EcomGPT-CT: Continual Pre-training of E-commerce Large Language Models with Semi-structured Data
Shirong Ma, Shen Huang, Shulin Huang, Xiaobin Wang, Yangning Li, Hai-Tao Zheng, Pengjun Xie, Fei Huang, Yong Jiang
TL;DR
This work tackles adapting LLMs to the e-commerce domain through continual pre-training on a mix of general and e-commerce unlabeled data, supplemented by a data-mixing strategy for semi-structured data. It introduces EcomGPT-CT based on BLOOM, along with benchmarks for few-shot in-context learning and zero-shot performance after instruction tuning in e-commerce.

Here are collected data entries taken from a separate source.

Lemma run_alone_expected tracer req next s :
  ∃ o x final,
    run_alone tracer req next s = (o, final) ∧
    expected tracer req next s = (o, x) ∧
    same_but_active x final.
Proof.
  unfold run_alone, expected, after_next. rewrite middleware_async_traced.
  destruct s as [w st seen].
  unfold async_fn at 1. unfold bind_a at 1. unfold call at 1. unfold lift at 1.
  unfold context_active. rt_simpl. cbn [graft].
  unfold bind_a at 1. unfold call at 1. unfold tracer_startActiveSpan_s.
  unfold bind_s, lift, context_active, tracer_startSpan.
  rt_simpl. cbn [graft default].
  unfold enter, request_context, active_context, request_headers, Headers_toJSON.
  set (ctx := propagation_extract _ _).
  change (id ctx) with ctx.
  destruct (start_span tracer "request" _ ctx w) as [sp w'] eqn:Hs.
  destruct (start_span_frame _ _ _ _ _ _ _ Hs) as (Hcm & Hact & _).
  rt_simpl. unfold awaiting. rt_simpl.
  unfold context_with_s at 1. rt_simpl. rewrite Hcm.
  destruct (w_cm_enabled w) eqn:Hen.
  - unfold async_fn at 1. unfold bind_a at 1. unfold call at 1.
    unfold context_with_s at 1. rt_simpl.
    change (w_cm_enabled (set_active ?c ?x)) with (w_cm_enabled x).
    rewrite Hcm. rt_simpl.
    change (w_active (set_active ?c ?x)) with c.
    change (set_active ?c (set_active ?d ?x)) with (set_active c x).
    unfold async_fn at 1.
    set (X := {| rt_world := set_active (trace_setSpan ctx sp) w';
                 rt_streams := st; rt_seen := seen |}).
    destruct (next X) as [[p|e] s1] eqn:Hn.
    + destruct (traced_promise sp req next X p s1 Hn) as (Hst & Hpend & Hfin).
      destruct (traced sp req next X) as [T x]. cbn [fst snd] in *. subst x.
      cbn [graft].
      destruct (await_ret T {| rt_world := set_active (trace_setSpan ctx sp)
                                              (rt_world s1);
                               rt_streams := rt_streams s1;
                               rt_seen := rt_seen s1 |})
        as (T2 & -> & Hp2 & Hf2).
      rt_simpl. cbn [graft]. unfold await_a. rt_simpl.
      change (set_active ?c (set_active ?d ?x)) with (set_active c x).
      change (w_active (set_active ?c ?x)) with c in *.
      rewrite finish_resume, Hf2, Hfin, Hact.
      destruct (finish p _) as [[c|] s2]; [|by eexists _, _, _; split_and!;
                                              [..|apply same_but_active_refl]].
      destruct (run (conclude sp req c (reenter (w_active (rt_world s1)) s2)))
        as [[c'|] s3].
      * eexists _, _, _. split_and!; [done..|].
        eapply same_but_active_trans; apply same_but_active_reenter.
      * eexists _, _, _. split_and!; [done..|]. apply same_but_active_refl.
    + rewrite (traced_throw sp req next X e s1 Hn).
      destruct (conclude_throw_done sp req e s1) as (c' & s1' & Hc).
      rewrite Hc. cbn [graft]. 
      destruct (await_ret (Done c')
                  {| rt_world := set_active (trace_setSpan ctx sp)
                                            (rt_world s1');
                     rt_streams := rt_streams s1';
                     rt_seen := rt_seen s1' |})
        as (T2 & -> & Hp2 & Hf2).
      rt_simpl. cbn [graft]. unfold await_a. rt_simpl.
      rewrite finish_resume, Hf2. cbn [finish]. unfold run. cbn [finish].
      eexists _, _, _. split_and!; [done..|].
      eapply same_but_active_trans; [|apply same_but_active_reenter].
      eapply same_but_active_trans; [|apply same_but_active_reenter].
      by eexists.
  - unfold async_fn at 1. unfold bind_a at 1. unfold call at 1.
    unfold context_with_s at 1. rt_simpl. rewrite Hcm.
    unfold async_fn at 1.
    set (X := {| rt_world := w'; rt_streams := st; rt_seen := seen |}).
    destruct (next X) as [[p|e] s1] eqn:Hn.
    + destruct (traced_promise sp req next X p s1 Hn) as (Hst & Hpend & Hfin).
      destruct (traced sp req next X) as [T x]. cbn [fst snd] in *. subst x.
      cbn [graft].
      destruct (await_ret T s1) as (T2 & -> & Hp2 & Hf2).
      cbn [graft]. unfold await_a.
      rewrite finish_resume, Hf2, Hfin.
      destruct (finish p _) as [[c|] s2]; [|by eexists _, _, _; split_and!;
                                              [..|apply same_but_active_refl]].
      destruct (run (conclude sp req c (reenter (w_active (rt_world s1)) s2)))
        as [[c'|] s3].
      * eexists _, _, _. split_and!; [done..|].
        eapply same_but_active_trans; apply same_but_active_reenter.
      * eexists _, _, _. split_and!; [done..|]. apply same_but_active_refl.
    + rewrite (traced_throw sp req next X e s1 Hn).
      destruct (conclude_throw_done sp req e s1) as (c' & s1' & Hc).
      rewrite Hc. cbn [graft].
      destruct (await_ret (Done c') s1') as (T2 & -> & Hp2 & Hf2).
      cbn [graft]. unfold await_a.
      rewrite finish_resume, Hf2. cbn [finish]. unfold run. cbn [finish].
      eexists _, _, _. split_and!; [done..|].
      eapply same_but_active_trans; apply same_but_active_reenter.
Qed.

Lemma run_alone_summary tracer req next s :
  (run_alone tracer req next s).1 = (expected tracer req next s).1 ∧
  same_but_active (expected tracer req next s).2 (run_alone tracer req next s).2.
Proof.
  by destruct (run_alone_expected tracer req next s)
    as (o & x & final & -> & -> & ?).
Qed.

End Sequential.

(* ================================================================== *)
(** * The middleware run alone: settlement, failures and the response *)
(* ================================================================== *)

Section Settlement.
Context `{Platform} `{Conversion}.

Empirical results show domain-specific continual pre-training improves e-commerce tasks, and the proposed data-mixing approach yields additional gains, while general NLP performance is largely preserved when a balanced data mix is used. The study provides practical guidance for resource-constrained domain adaptation of LLMs and motivates further research into sophisticated data utilization and domain-specific benchmarks.
Abstract
Large Language Models (LLMs) pre-trained on massive corpora have exhibited remarkable performance on various NLP tasks. However, applying these models to specific domains still poses significant challenges, such as lack of domain knowledge, limited capacity to leverage domain knowledge and inadequate adaptation to domain-specific data formats. Considering the exorbitant cost of training LLMs from scratch and the scarcity of annotated data within particular domains, in this work, we focus on domain-specific continual pre-training of LLMs using E-commerce domain as an exemplar. Specifically, we explore the impact of continual pre-training on LLMs employing unlabeled general and E-commercial corpora. Furthermore, we design a mixing strategy among different data sources to better leverage E-commercial semi-structured data. We construct multiple tasks to assess LLMs' few-shot In-context Learning ability and their zero-shot performance after instruction tuning in E-commerce domain. Experimental results demonstrate the effectiveness of continual pre-training of E-commerce LLMs and the efficacy of our devised data mixing strategy.